La Commission admet cependant qu’elle considère l’ASL comme un « partenaire » de poids dans les enquêtes sur les éventuels crimes de guerre commis par les forces gouvernementales. Les enquêteurs conduisent généralement leurs recherches depuis des zones se trouvant sous le contrôle de l’ASL et les combattants rebelles assurent leur sécurité physique, leur fournissent un soutien logistique et leur donnent accès aux prisonniers et aux documents saisis. À l’inverse, selon le mentor de la SCJA, la plupart des enquêtes relatives à d’éventuels crimes de guerre commis par l’ASL se basent sur l’analyse de vidéos publiées sur YouTube.

Certains trouvent cela inquiétant.

« On ne peut pas établir les bases d’un État de droit lorsque l’on absout pratiquement un camp », a dit Claudio Cordone, directeur du programme Moyen-Orient et Afrique du Nord de l’ICTJ. M. Cordone a aidé plusieurs pays de la région dans leur transition post-conflit. Selon lui, la Syrie pourrait tirer des leçons de l’expérience de ses voisins.

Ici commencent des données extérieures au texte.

(** A verbose run gives the result of the quiet run unless [&&] or [||]
    follows a command: then it raises [UnboundLocalError]. *)
Theorem run_verbose (p : list Node) (Hw : willing) (Hp : runnable p) :
  (run w true p).2 = if has_logic p then Raise UnboundLocalError else (run w false p).2.
Proof.
  destruct (run_loop_spec true p (mkRunner [] [] [] false "." 0) Hw Hp) as (evs & res & E & Hr);
    [done|].
  destruct (run_loop_spec false p (mkRunner [] [] [] false "." 0) Hw Hp) as (evs' & res' & E' & Hr');
    [done|].
  unfold run. rewrite E, E'. unfold run_result in *. cbn [spawned cwd snd andb] in *.
  destruct (reading _ _ _ p) as [cmds c].
  destruct Hr as (_ & _ & Hr), Hr' as (_ & _ & -> & _).
  destruct (has_logic p); [done|]. by destruct Hr as [-> _].
Qed.
End Run_correct.

(** ** Associativity *)

(** Pipes of commands joined by [op] only; the [&&] after a [cd] counts. *)
Fixpoint joined_by (op : Node) (p : list Node) : Prop :=
  match p with
  | NCommand _ :: NPipe :: p => match p with NChdir _ :: _ => False | _ => joined_by op p end
  | NCommand _ :: op' :: p => op' = op /\ joined_by op p
  | NChdir _ :: NAnd :: p => op = NAnd /\ joined_by op p
  | _ => True
  end.
(** The same after the [cd]s at the start. *)
Fixpoint one_operator (op : Node) (p : list Node) : Prop :=
  match p with
  | NChdir _ :: NAnd :: p => one_operator op p
  | _ => joined_by op p
  end.

(** A part that does not run keeps the others from running. *)
Lemma shell_reading_skipped exit_code op p : forall piped n dir status,
  joined_by op p -> op = NAnd /\ status <> 0%Z \/ op = NOr /\ status = 0%Z ->
  shell_reading exit_code piped false n dir status p = ([], status).
Proof.
  induction p as [p IH] using (induction_ltof1 _ (@length Node)). unfold ltof in IH.
  intros piped n dir status Ho Hst. destruct p as [|[cmd|[d|]| | |] p]; try done.
  - destruct p as [|op' p]; [done|]. destruct op'; try done; cbn [shell_reading].
    + rewrite IH; [done|cbn; lia| |done]. by destruct p as [|[] p].
    + destruct Ho as [<- Ho]. destruct Hst as [[_ Hst]|[? _]]; [|done].
      rewrite bool_decide_eq_false_2, IH by first [done|cbn; lia|by left]. done.
    + destruct Ho as [<- Ho]. destruct Hst as [[? _]|[_ Hst]]; [done|].
      rewrite bool_decide_eq_false_2, IH by first [done|cbn; lia|by right|by intros Hn; apply Hn]. done.
  - destruct p as [|[] p]; try done. destruct Ho as [-> Ho]. destruct Hst as [[_ Hst]|[? _]]; [|done].
    cbn [shell_reading andb]. rewrite bool_decide_eq_false_2 by done. apply IH; [cbn; lia|done|by left].
Qed.

(** With one operator, what [run] does is what the shell does. *)
Lemma reading_joined exit_code op p : op = NAnd \/ op = NOr -> forall piped n dir status,
  runnable p -> joined_by op p -> (piped = true -> match p with NChdir _ :: _ => False | _ => True end) ->
  reading exit_code n dir p = shell_reading exit_code piped true n dir status p.
Proof.
  intros Hop. induction p as [p IH] using (induction_ltof1 _ (@length Node)). unfold ltof in IH.
  intros piped n dir status Hp Ho Hpi. destruct p as [|[cmd|[d|]| | |] p]; try done.
  - destruct p as [|op' p]; [done|]. destruct op'; try done; cbn [reading shell_reading].
    + rewrite <- (IH p) by first [done|cbn; lia|by destruct p as [|[] p]]. done.
    + destruct Ho as [<- Ho]. case_decide as Hz.
      * rewrite bool_decide_eq_true_2, <- (IH p) by first [done|cbn; lia]. done.
      * rewrite bool_decide_eq_false_2, (shell_reading_skipped _ NAnd) by first [done|by left]. done.
    + destruct Ho as [<- Ho]. case_decide as Hz.
      * rewrite bool_decide_eq_false_2, (shell_reading_skipped _ NOr) by first [done|by right|by intros Hn; apply Hn]. done.
      * rewrite bool_decide_eq_true_2, <- (IH p) by first [done|cbn; lia]. done.
  - destruct p as [|[] p]; try done. destruct Ho as [-> Ho]. destruct piped; [by destruct Hpi|].
    cbn [reading shell_reading andb negb]. by apply IH; [cbn; lia|..].
Qed.
Lemma reading_shell exit_code op p : op = NAnd \/ op = NOr -> forall n dir status,
  runnable p -> one_operator op p ->
  reading exit_code n dir p = shell_reading exit_code false true n dir status p.
Proof.
  intros Hop. induction p as [p IH] using (induction_ltof1 _ (@length Node)). unfold ltof in IH.
  intros n dir status Hp Ho. destruct p as [|[cmd|[d|]| | |] p]; try done; [by apply (reading_joined _ op)|].
  destruct p as [|[] p]; try done. cbn [reading shell_reading andb negb]. by apply IH; [cbn; lia|..].
Qed.
(** Changing one timeline. *)
Lemma timeline_of_alter (f : Timeline -> Timeline) tn ts t :
  (forall x, timeline_name (f x) = timeline_name x) ->
  let '(i, ts') := get_timeline tn ts in
  timeline_of (alter f i ts') t
  = if decide (t = tn) then f (timeline_of ts t) else timeline_of ts t.
Proof.
  intros Hf.
  pose proof (find_get_or_create timeline_name (fun n => mkTimeline n [] [] []) tn f ts t
    (fun _ => eq_refl) Hf) as H.
  unfold get_timeline, timeline_of.
  revert H. destruct (get_or_create _ _ tn ts) as [i ts']. intros H. rewrite H. by case_decide; subst.
Qed.

Definition opt_list {A} (o : option A) : list A := match o with Some x => [x] | None => [] end.

Lemma read_line_view st l t n :
  ranges_of (read_line st l).2 t n = ranges_of st.2 t n ++ opt_list (range_line t n l) /\
  strs_of (read_line st l).2 t n = strs_of st.2 t n ++ opt_list (str_line t n l) /\
  ints_of (read_line st l).2 t n = ints_of st.2 t n ++ opt_list (int_line t n l).
Proof.
  destruct st as [cs ts]. unfold ranges_of, strs_of, ints_of.
  destruct l as [tn n' v a b|tn n' v a|tn n' v a|n' r g b|]; cbn [read_line snd];
    try (cbn; by rewrite !app_nil_r).
  - match goal with |- context [alter ?f _ _] => pose proof (timeline_of_alter f tn ts t) as H end.
    revert H. destruct (get_timeline tn ts) as [i ts']. intros H. cbn [snd].
    rewrite H by (intros x; unfold get_range; by destruct (get_or_create _ _ _ _)). clear H.
    cbn [range_line str_line int_line opt_list]. rewrite !app_nil_r.
    destruct (decide (t = tn)) as [->|Ht]; [|rewrite decide_False by naive_solver; by rewrite app_nil_r].
    pose proof (find_get_or_create ranges_name (fun n => mkRanges n []) n'
      (fun r => add_range r (mkRange a b v)) (t_ranges (timeline_of ts tn)) n
      (fun _ => eq_refl) (fun _ => eq_refl)) as H.
    unfold get_range. revert H. destruct (get_or_create _ _ n' _) as [j l]. intros H.
    cbn [t_ranges event_str event_int].
    rewrite H. split; [|done]. destruct (decide (n = n')) as [->|Hn].
    + by rewrite decide_True.
    + rewrite decide_False by naive_solver. by rewrite app_nil_r.
  - match goal with |- context [alter ?f _ _] => pose proof (timeline_of_alter f tn ts t) as H end.
    revert H. destruct (get_timeline tn ts) as [i ts']. intros H. cbn [snd].
    rewrite H by (intros x; unfold get_event_str; by destruct (get_or_create _ _ _ _)). clear H.
    cbn [range_line str_line int_line opt_list]. rewrite !app_nil_r.
    destruct (decide (t = tn)) as [->|Ht]; [|rewrite decide_False by naive_solver; by rewrite app_nil_r].
    pose proof (find_get_or_create events_name (fun n => mkEvents n []) n'
      (fun r => add_event r (mkEvent a v)) (event_str (timeline_of ts tn)) n
      (fun _ => eq_refl) (fun _ => eq_refl)) as H.
    unfold get_event_str. revert H. destruct (get_or_create _ _ n' _) as [j l]. intros H.
    cbn [t_ranges event_str event_int]. rewrite H. split; [done|]. split; [|done].
    destruct (decide (n = n')) as [->|Hn].
    + by rewrite decide_True.
    + rewrite decide_False by naive_solver. by rewrite app_nil_r.
  - match goal with |- context [alter ?f _ _] => pose proof (timeline_of_alter f tn ts t) as H end.
    revert H. destruct (get_timeline tn ts) as [i ts']. intros H. cbn [snd].
    rewrite H by (intros x; unfold get_event_int; by destruct (get_or_create _ _ _ _)). clear H.
    cbn [range_line str_line int_line opt_list]. rewrite !app_nil_r.
    destruct (decide (t = tn)) as [->|Ht]; [|rewrite decide_False by naive_solver; by rewrite app_nil_r].
    pose proof (find_get_or_create events_name (fun n => mkEvents n []) n'
      (fun r => add_event r (mkEvent a v)) (event_int (timeline_of ts tn)) n
      (fun _ => eq_refl) (fun _ => eq_refl)) as H.
    unfold get_event_int. revert H. destruct (get_or_create _ _ n' _) as [j l]. intros H.
    cbn [t_ranges event_str event_int]. rewrite H. split; [done|]. split; [done|].
    destruct (decide (n = n')) as [->|Hn].
    + by rewrite decide_True.
    + rewrite decide_False by naive_solver. by rewrite app_nil_r.
Qed.

Lemma omap_opt {A B} (f : A -> option B) x l : omap f (x :: l) = opt_list (f x) ++ omap f l.
Proof. cbn. by destruct (f x). Qed.

Lemma read_lines_view ls t n : forall st,
  ranges_of (foldl read_line st ls).2 t n = ranges_of st.2 t n ++ omap (range_line t n) ls /\
  strs_of (foldl read_line st ls).2 t n = strs_of st.2 t n ++ omap (str_line t n) ls /\
  ints_of (foldl read_line st ls).2 t n = ints_of st.2 t n ++ omap (int_line t n) ls.
Proof.
  induction ls as [|l ls IH]; intros st; [by cbn; rewrite !app_nil_r|].
  rewrite !omap_opt, !app_assoc. destruct (read_line_view st l t n) as (<- & <- & <-). apply IH.
Qed.

Lemma read_lines_colors ls n : forall st,
  colors (foldl read_line st ls).1 !! n
  = match last (omap (color_line n) ls) with Some c => Some c | None => colors st.1 !! n end.
Proof.
  induction ls as [|l ls IH]; intros [cs ts]; [done|]. cbn [foldl]. rewrite IH, omap_opt.
  assert (Hl : colors (read_line (cs, ts) l).1 !! n
    = match color_line n l with Some c => Some c | None => colors cs !! n end).
  { destruct l as [tn n' v a b|tn n' v a|tn n' v a|n' r g b|]; cbn [read_line];
      try (by destruct (get_timeline tn ts)); [|done].
    cbn [fst add_color colors color_line]. rewrite lookup_insert. by case_decide. }
  rewrite last_app. destruct (last (omap _ ls)); [done|]. rewrite Hl. by destruct (color_line n l).
Qed.

Lemma sorted_view ts t n :
  ranges_of (sort_timelines ts) t n = list_sort ranges_cmp (ranges_of ts t n) /\
  strs_of (sort_timelines ts) t n = list_sort events_cmp (strs_of ts t n) /\
  ints_of (sort_timelines ts) t n = list_sort events_cmp (ints_of ts t n).
Proof.
  unfold ranges_of, strs_of, ints_of, sort_timelines, timeline_of.
  rewrite find_map by done. destruct (find_named timeline_name t ts) as [tl|]; [|done].
  cbn [fmap option_fmap option_map default from_option id sort_timeline t_ranges event_str event_int].
  rewrite !find_map by done. split_and!.
  - by destruct (find_named ranges_name n (t_ranges tl)).
  - by destruct (find_named events_name n (event_str tl)).
  - by destruct (find_named events_name n (event_int tl)).
Qed.

(** C10: whatever the lines of the file, in whatever order, [read_data] keeps
    under each pair of names exactly the ranges and events of the lines that
    carry these names, sorted by time and lines of equal time in file order; a
    color is the one of its last line. *)
Theorem read_data_spec (lines : list string) (t n : string) :
  let ls := map parse_line lines in
  let ts := (read_data lines).2 in
  let sorted {A} (key : A -> Z) (l l' : list A) :=
    l ≡ₚ l' /\ by_key key l /\ forall k, filter (fun x => key x = k) l = filter (fun x => key x = k) l' in
  sorted start (ranges_of ts t n) (omap (range_line t n) ls) /\
  sorted at_ (strs_of ts t n) (omap (str_line t n) ls) /\
  sorted at_ (ints_of ts t n) (omap (int_line t n) ls) /\
  colors (read_data lines).1 !! n = last (omap (color_line n) ls).
Proof.
  intros ls ts sorted. subst ts. unfold read_data. fold ls.
  pose proof (read_lines_view ls t n (initial_colors, [])) as (Hr & Hs & Hi).
  pose proof (read_lines_colors ls n (initial_colors, [])) as Hc.
  destruct (foldl read_line (initial_colors, []) ls) as [cs ts]. cbn [fst snd] in *.
  destruct (sorted_view ts t n) as (-> & -> & ->). rewrite Hr, Hs, Hi, Hc.
  change (ranges_of [] t n) with (@nil DataRange). change (strs_of [] t n) with (@nil (Event string)).
  change (ints_of [] t n) with (@nil (Event Z)). cbn [app]. unfold sorted. split_and!;
    try apply (list_sort_perm start); try apply (list_sort_sorted start);
    try apply (list_sort_stable start); try apply (list_sort_perm at_);
    try apply (list_sort_sorted at_); try apply (list_sort_stable at_).
  cbn. destruct (last _); [done|]. apply lookup_empty.
Qed.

En Libye, il est toutefois difficile de critiquer d’anciens rebelles qui ont participé à faire renverser Mouammar Kadhafi et qui ont depuis été accusés de crimes très graves, a mis en garde M. Cordone. En Irak, la campagne de débaathification qui a suivi la chute du président Saddam Hussein a « entraîné bien plus de dommages que prévu », a-t-il ajouté.

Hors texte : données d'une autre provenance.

Lemma div_Flo q b : 0 < val b -> exists c, div (Flo q) b = Ok (Flo c) /\ c * val b == q.
Proof.
  intros Hb. unfold div, is_zero. destruct (Qeq_bool (val b) 0) eqn:E.
  - apply Qeq_bool_iff in E. lra.
  - exists (q / val b). split; [done|]. unfold Qdiv.
    rewrite <- Qmult_assoc, (Qmult_comm (/ _)), Qmult_inv_r; lra.
Qed.

Section Drag.
Context (text_width text_height : string -> num) (legends : list string) (timelines : Timelines).
Abbreviation after := (after text_width text_height legends timelines).

(** No drag is going on. *)
Definition idle (s : gtk) : Prop :=
  moving_left s = false /\ moving_right s = false /\ moving_both s = false /\ moving_top s = false.
(** The data starts at 0, and the window has been laid out. *)
Record settled (s : gtk) : Prop := {
  settled_start : val (g_start (data s)) == 0;
  settled_lo : val (lo (bot_scale (data s))) == 0;
  settled_hi : val (hi (bot_scale (data s))) == val (g_end (data s));
  settled_width : s_width (bot_scale (data s)) = g_width (data s);
  settled_allocated : is_Some (allocated s);
  settled_pos : 0 < val (g_width (data s)) /\ 0 < val (g_end (data s)) }.

(** The right handle is at or before the end of the range. *)
Lemma selection_end (g : graphic) x y w h :
  val (lo (bot_scale g)) == 0 -> val (hi (bot_scale g)) == val (g_end g) ->
  s_width (bot_scale g) = g_width g -> 0 < val (g_end g) ->
  get_selection_rectangle g = Ok (x, y, w, h) ->
  val (add x w) * val (g_end g) <= val (r_end g) * val (g_width g).
Proof.
  intros Hlo Hhi Hwd He0 Hrect. unfold get_selection_rectangle in Hrect.
  destruct (get_position (bot_scale g) (r_start g)) as [xs| |] eqn:E1; [|done..].
  destruct (get_position (bot_scale g) (r_end g)) as [xe| |] eqn:E2; [|done..].
  cbn in Hrect. injection Hrect as <- _ <- _. unfold get_position in E2.
  apply div_le in E2; [|rewrite val_sub; lra].
  rewrite val_sub, val_mul, val_sub, Hwd in E2. rewrite val_add, val_sub.
  assert (Hx : val xs + (val xe - val xs) == val xe) by ring. rewrite Hx.
  rewrite Hlo, Hhi in E2. lra.
Qed.
(** The time at a pixel is shown at this pixel. *)
Lemma position_of_time (g : graphic) (t p : Q) :
  val (lo (bot_scale g)) == 0 -> val (hi (bot_scale g)) == val (g_end g) ->
  s_width (bot_scale g) = g_width g -> 0 < val (g_end g) ->
  t * val (g_width g) == p * val (g_end g) ->
  exists q, get_position (bot_scale g) (Flo t) = Ok q /\ val q == p.
Proof.
  intros Hlo Hhi Hwd He0 Htw. unfold get_position. rewrite Hwd.
  assert (Hsub : exists q, mul (sub (Flo t) (lo (bot_scale g))) (g_width g) = Flo q /\ q == p * val (g_end g)).
  { exists ((t - val (lo (bot_scale g))) * val (g_width g)). split; [done|]. rewrite Hlo. lra. }
  destruct Hsub as (q & -> & Hq).
  destruct (div_Flo q (sub (hi (bot_scale g)) (lo (bot_scale g)))) as (r & -> & Hr).
  { rewrite val_sub. lra. }
  exists (Flo r). split; [done|]. cbn. rewrite val_sub, Hhi, Hlo, Hq in Hr.
  apply (Qmult_inj_r _ _ (val (g_end g))); lra.
Qed.
(** The three events of a drag of the left handle set the range from the pixel to the end. *)
Lemma drag_left_range (s : gtk) (x y w h ex ey my : num) (p : Q) :
  idle s -> is_Some (allocated s) ->
  get_selection_rectangle (data s) = Ok (x, y, w, h) ->
  (inside y ey (add y h) && near ex x)%bool = true -> 0 < p /\ p < val (add x w) ->
  forall c, div (Flo p) (g_width (data s)) = Ok c ->
  let s' := after Release (after (Motion (Flo p) my) (after (Press ex ey) s)) in
  idle s' /\ range_of (data s') = range_of (set_range text_width text_height legends timelines
    (mul c (sub (g_end (data s)) (g_start (data s)))) (r_end (data s)) (data s)).2.
Proof.
  intros (Hml & Hmr & Hmb & Hmt) [[aw ah] Hal] Hrect Hpress Hp c Hdiv.
  destruct s as [g ml mr mb mt lc rc bs bc ts tc al f]. cbn in *. subst ml mr mb mt al.
  set (s1 := mkGtk g true false false false lc rc bs bc ts tc (Some (aw, ah)) f).
  assert (H1 : after (Press ex ey) (mkGtk g false false false false lc rc bs bc ts tc (Some (aw, ah)) f) = s1).
  { unfold after, View.after. cbn. unfold button_press, bind, reads, lift, modify, ret. cbn.
    rewrite Hrect. cbn. by rewrite Hpress. }
  assert (H2 : after (Motion (Flo p) my) s1 = set_left_cur (Flo p) s1).
  { unfold after, View.after. cbn. unfold motion_notify, self_width, attribute, bind, reads, lift, modify, ret.
    cbn. rewrite Hrect. cbn. destruct (le_spec (Flo p) (Int 0)) as [Hle|_]; [change (p <= 0) in Hle; lra|].
    destruct (le_spec (add x w) (Flo p)) as [Hle|_]; [|done].
    change (val (Flo p)) with p in Hle. lra. }
  rewrite H1, H2. unfold s1, after, View.after.
  cbn. unfold button_release, attribute, bind, reads, lift, modify, ret, on_data.
  cbn. unfold scale_selection. rewrite Hdiv. cbn.
  destruct (set_range text_width text_height legends timelines _ (r_end g) g) as [[| |] g'] eqn:E;
    cbn; (split; [by repeat split|done]).
Qed.

(** Pressing the button near the left handle of the selection, moving to a
    pixel [p] between the left border of the window and the right handle, and
    releasing the button makes the visible range start at the time that is at
    that pixel; the end of the range stays, and the drag is over. *)
Theorem drag_left (s : gtk) (x y w h ex ey my : num) (p : Q)
    (Hidle : idle s) (Hs : settled s) (Hw : within (data s))
    (Hrect : get_selection_rectangle (data s) = Ok (x, y, w, h))
    (Hpress : (inside y ey (add y h) && near ex x)%bool = true)
    (Hp : 0 < p /\ p < val (add x w)) :
  let s' := after Release (after (Motion (Flo p) my) (after (Press ex ey) s)) in
  idle s' /\ val (r_end (data s')) == val (r_end (data s)) /\
  exists t, r_start (data s') = Flo t /\
    t * val (g_width (data s)) == p * val (g_end (data s)) /\
    exists q, get_position (bot_scale (data s)) (Flo t) = Ok q /\ val q == p.
Proof.
  destruct Hs as [Hst Hlo Hhi Hwd Hal [Hw0 He0]], Hw as [Hw1 Hw2].
  assert (Hend := selection_end (data s) x y w h Hlo Hhi Hwd He0 Hrect).
  destruct (div_Flo p (g_width (data s)) Hw0) as (c & Hdiv & Hc).
  assert (Hdrag := drag_left_range s x y w h ex ey my p Hidle Hal Hrect Hpress Hp (Flo c) Hdiv).
  intros s'. cbv zeta in Hdrag. fold s' in Hdrag. clearbody s'. destruct Hdrag as [Hi Hr].
  assert (Hnew : exists t, mul (Flo c) (sub (g_end (data s)) (g_start (data s))) = Flo t /\ t == c * val (g_end (data s))).
  { exists (c * val (sub (g_end (data s)) (g_start (data s)))). split; [by destruct (sub _ _)|].
    rewrite val_sub, Hst. ring. }
  destruct Hnew as (t & Hnew & Ht). rewrite Hnew in Hr.
  assert (Htw : t * val (g_width (data s)) == p * val (g_end (data s))) by (rewrite Ht, <- Hc; ring).
  assert (Ht0 : 0 < t).
  { apply (Qmult_lt_r _ _ (val (g_width (data s)))); [done|]. rewrite Htw. nra. }
  assert (Hte : t <= val (r_end (data s))).
  { assert (Hpe : p * val (g_end (data s)) <= val (add x w) * val (g_end (data s)))
      by (apply Qmult_le_compat_r; lra).
    apply (Qmult_le_r _ _ (val (g_width (data s)))); [done|]. rewrite Htw. lra. }
  split; [exact Hi|]. rewrite set_range_range in Hr.
  unfold range_of in Hr. injection Hr as _ _ Hrs Hre. rewrite Hrs, Hre. clear Hrs Hre.
  assert (Hmin : py_min (Flo t) (r_end (data s)) = Flo t).
  { unfold py_min. destruct (lt_spec (r_end (data s)) (Flo t)) as [Hlt|_]; [cbn in Hlt; lra|done]. }
  assert (Hmax : val (py_max (Flo t) (r_end (data s))) == val (r_end (data s))).
  { destruct (py_max_spec (Flo t) (r_end (data s))) as (_ & Hm & [E|E]); rewrite E in *; cbn in *; lra. }
  split.
  - destruct (py_min_spec (g_end (data s)) (py_max (Flo t) (r_end (data s)))) as (_ & Hm & [E|E]); rewrite E in *; lra.
  - exists t. rewrite Hmin. split; [|split; [done|by apply position_of_time]].
    unfold py_max. destruct (lt_spec (g_start (data s)) (Flo t)) as [_|Hlt]; [done|]. cbn in Hlt. lra.
Qed.
End Drag.

(** ** The theorems on a concrete window *)

Definition demo_width (s : string) : num := Int (8 * Z.of_nat (String.length s)).
Definition demo_height (s : string) : num := Int 12.
(** 1000 time units in a window of 800 by 400 pixels. *)
Definition demo_window : gtk :=
  after demo_width demo_height [] [] (Allocate (Int 800) (Int 400))
    (new_gtk (main demo_width demo_height [] [] 0 1000).2).

Lemma visible_range_witness : (0 <= 1000)%Z /\
  let evs := [Press (Int 360) (Int 60); Motion (Int 200) (Int 60); Release; ZoomOut] in
  let s := run demo_width demo_height [] [] evs
    (new_gtk (main demo_width demo_height [] [] 0 1000).2) in
  within (data s) /\ ordered (data s).
Proof.
  split; [lia|]. intros evs s.
  destruct (visible_range demo_width demo_height [] [] 1000 evs) as [H1 H2]; [lia|].
  split; [exact H1|]. apply H2. vm_compute. reflexivity.
Defined.

Local Open Scope Z_scope.

Lemma scale_ticks_witness :
  let s := set_bounds (Int 0) (Int 1000) (new_scale false) in
  2 <= 1000 - 0 /\ exists k s' ticks subticks, let d := 10 ^ Z.of_nat k in
    scale_layout demo_height (Int 800) s = Ok s' /\ s_width s' = Int 800 /\ delta s' = Int d /\
    2 * d <= 1000 - 0 < 20 * d /\
    scale_draw s' = Ok (ticks, subticks) /\ ticks_at s' 0 1000 d ticks /\
    (if decide (k = 0%nat) then subticks = [] else ticks_at s' 0 1000 (d / 10) subticks).
Proof.
  intros s. split; [lia|].
  apply (scale_ticks demo_height s 0 1000 (Int 800) eq_refl eq_refl). lia.
Defined.

Local Open Scope Q_scope.

Lemma drag_left_witness :
  (idle demo_window /\ settled demo_window /\ within (data demo_window) /\
   get_selection_rectangle (data demo_window) = Ok (Int 360, Int 52, Int 80, Int 42) /\
   0 < 100 /\ 100 < val (add (Int 360) (Int 80))) /\
  let s' := after demo_width demo_height [] [] Release
    (after demo_width demo_height [] [] (Motion (Flo 100) (Int 60))
      (after demo_width demo_height [] [] (Press (Int 360) (Int 60)) demo_window)) in
  idle s' /\ val (r_end (data s')) == val (r_end (data demo_window)) /\
  exists t, r_start (data s') = Flo t /\
    t * val (g_width (data demo_window)) == 100 * val (g_end (data demo_window)) /\
    exists q, get_position (bot_scale (data demo_window)) (Flo t) = Ok q /\ val q == 100.
Proof.
  assert (Hi : idle demo_window) by (vm_compute; auto).
  assert (Hs : settled demo_window) by (split; vm_compute; eauto).
  assert (Hw : within (data demo_window)) by (vm_compute; by split).
  assert (Hr : get_selection_rectangle (data demo_window) = Ok (Int 360, Int 52, Int 80, Int 42))
    by (vm_compute; reflexivity).
  assert (Hp : 0 < 100 /\ 100 < val (add (Int 360) (Int 80))) by (vm_compute; by split).
  split; [exact (conj Hi (conj Hs (conj Hw (conj Hr Hp))))|].
  apply (drag_left demo_width demo_height [] [] demo_window (Int 360) (Int 52) (Int 80) (Int 42)
    (Int 360) (Int 60) (Int 60) 100 Hi Hs Hw Hr); [vm_compute; reflexivity|exact Hp].
Defined.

Mohamed, l’enquêteur, dit que son intention est « d’obliger les criminels à rendre des comptes et de s’assurer que tout le monde puisse faire valoir ses droits ». Il est d’ailleurs persuadé que l’ASL a le même objectif.

Mohamed reconnaît que les rebelles ont eux aussi commis des crimes et se dit prêt à enquêter sur eux, mais il insiste pour dire que « les crimes de l’ASL sont mineurs comparés à ceux commis par le régime ». (Les défenseurs internationaux des droits de l’homme ont accusé d’exactions les forces du gouvernement tout comme celles de l’opposition, mais ils précisent qu’une plus grande part de responsabilité revient au gouvernement, qui dispose d’une puissance de feu supérieure et contrôle une plus grande partie du territoire.)

Le mentor de la SCJA est également conscient du risque d’appliquer la justice du vainqueur. Il a en effet vu d’autres processus de justice transitionnelle perdre toute légitimité pour cette raison. Selon lui, le Tribunal pénal international pour le Rwanda n’a pas seulement perdu en crédibilité pour n’avoir poursuivi que des Hutus, mais il n’a pas non plus réussi à aider la société rwandaise à passer à autre chose. (Si les membres du groupe ethnique hutu étaient effectivement responsables de l’essentiel du génocide rwandais, des extrémistes tutsi ont également commis des meurtres.) Le mentor maintient que la SCJA est un « outil de justice transitionnelle » et non de punition ou de vengeance.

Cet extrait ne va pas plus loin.